A survey of 9,500 LGBT+ Australians, as well as their friends and family, found that the postal survey had “some degree” of a negative impact on more than 90 percent of people.
“The response has been incredible and goes to show just how much people needed an opportunity to express how this time has affected them,” says lead researcher, Dr Saan Ecker.
“A disturbing initial finding is experiences of verbal and physical assaults more than doubled in the three months after the announcement of the postal vote compared to the six months before.
“There was also an increase in reported experiences of depression, anxiety and stress after the announcement of the vote.

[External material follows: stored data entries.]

(** ** read_file *)

Lemma read_loops im ino :
  fs_wf (im_bm im) -> ino_wf ino -> file_ok (im_bm im) ino ->
  let fsize := i_size ino in
  (let '(rsize, res, buf) := read_loop (Z.to_nat NDIRECT) (im_bm im) (blk_addr ino) 0 fsize 0
                                  (heap_bytes (Z.to_nat fsize)) stack_bytes in
   if rsize <? fsize then
     let indnum := bm_read_block (im_bm im) (blk_addr ino NDIRECT) stack_bytes in
     let '(_, res, _) := read_loop (Z.to_nat NINDIRECT) (im_bm im)
                           (fun i => ld32 indnum (4 * Z.to_nat i)) 0 fsize rsize res buf in
     res
   else res) = content (im_bm im) ino.
Proof.
  intros Hfs Hiw Hok fsize. set (bm := im_bm im) in *.
  pose proof (nblk_bound _ _ Hok) as Hnb. pose proof (fk_size _ _ Hok) as Hsize.
  rewrite MAXFILE_eq in Hsize. rewrite NINDIRECT_eq in *. fold fsize in Hsize.
  assert (forall b, b ∈ file_blocks bm ino -> 0 <= b < BLOCK_NUM) as Hrange
    by (intros b Hb%(fk_range _ _ Hok); rewrite RESERVED_eq in Hb; lia).
  pose proof (length_heap_bytes (Z.to_nat fsize)) as Hlh.
  pose proof (read_loop_spec (Z.to_nat NDIRECT) bm (blk_addr ino) 0 fsize 0
    (heap_bytes (Z.to_nat fsize)) stack_bytes (fs_bm_wf _ Hfs)) as Hloop.
  rewrite length_stack_bytes, BLOCK_SIZE_eq, !Z.sub_0_r, Z2Nat.id in Hloop by (unfold NDIRECT; lia).
  fold (nblk ino) in Hloop. rewrite (Z.min_comm NDIRECT), direct_addrs in Hloop by (done || lia).
  destruct Hloop as (buf' & Hb' & ->); [done|lia|rewrite Hlh; lia|unfold INT_MAX; lia| |].
  { intros b Hb. apply Hrange. unfold file_blocks, data_blocks. set_solver. }
  change (Z.to_nat 0) with 0%nat. rewrite take_0, app_nil_l, Z.sub_0_r, Z.add_0_l.
  destruct (Z.ltb_spec (Z.min fsize (512 * NDIRECT)) fsize) as [Hlt|Hge].
  - assert (NDIRECT < nblk ino) as Hbig by (apply nblocks_gt; lia). rewrite Z.min_r by lia.
    fold (ind_addr ino). rewrite bm_read_in; [|apply Hfs|by apply Hrange, table_in_blocks|apply length_stack_bytes].
    assert (length (concat (bblk bm <$> direct_blocks ino)) = Z.to_nat (512 * NDIRECT)) as HlD.
    { rewrite length_concat_blocks by apply Hfs. unfold direct_blocks.
      rewrite length_take, (wf_len _ Hiw), Z.min_r by lia. done. }
    rewrite (take_ge (concat _)) by lia. set (D := concat _) in *.
    set (res := D ++ _). pose proof (read_loop_spec (Z.to_nat 128) bm
      (fun i => ld32 (bblk bm (ind_addr ino)) (4 * Z.to_nat i)) 0 fsize (512 * NDIRECT)
      res buf' (fs_bm_wf _ Hfs) Hb') as Hloop.
    rewrite Z2Nat.id in Hloop by lia. rewrite (Z.mul_comm 512 NDIRECT) in *.
    rewrite nblocks_minus in Hloop by lia. change (nblocks fsize) with (nblk ino) in Hloop.
    rewrite (Z.min_r 128), indirect_addrs in Hloop by (done || lia).
    cbv zeta. destruct Hloop as (buf2 & _ & ->).
    { unfold NDIRECT in *. lia. }
    { unfold res. rewrite length_app, length_drop, HlD, Hlh. unfold NDIRECT in *. lia. }
    { unfold INT_MAX. lia. }
    { intros b Hb. apply Hrange. unfold file_blocks, data_blocks. set_solver. }
    rewrite (Z.min_l fsize) by (unfold NDIRECT in *; lia). unfold content, data_blocks.
    rewrite fmap_app, concat_app. fold D. fold fsize.
    replace (take (Z.to_nat (NDIRECT * 512)) res) with D
      by (unfold res; by rewrite take_app_length' by lia).
    rewrite drop_ge, app_nil_r by (unfold res; rewrite length_app, length_drop; lia).
    replace (Z.to_nat fsize) with (length D + Z.to_nat (fsize - NDIRECT * 512))%nat
      by (rewrite HlD; unfold NDIRECT in *; lia).
    by rewrite take_app_add.
  - assert (nblk ino <= NDIRECT) as Hsmall.
    { apply Z.nlt_ge. intros Hx. apply nblocks_gt in Hx; lia. }
    rewrite Z.min_l by lia. unfold content, data_blocks.
    destruct (small_no_indirect bm ino Hsmall) as [-> _]. rewrite app_nil_r.
    rewrite drop_ge, app_nil_r by lia. done.
Qed.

‘It will take time to fully analyse this data, in particular, long-form responses, however initial results show that the debate was a highly stressful event for many LGBTIQ+ people and their allies.’says leader researcher Saan Ecker
The intensity of the debate also had an impact on the mental health of these communities, with depression, anxiety and stress increasing by more than a third.
Australia voted YES in the marriage equality survey, with 61.1 percent of people in favour of making sure that all Australians have the right to marry.
The research was conducted by the Australia Institute and the National LGBTI Health Alliance.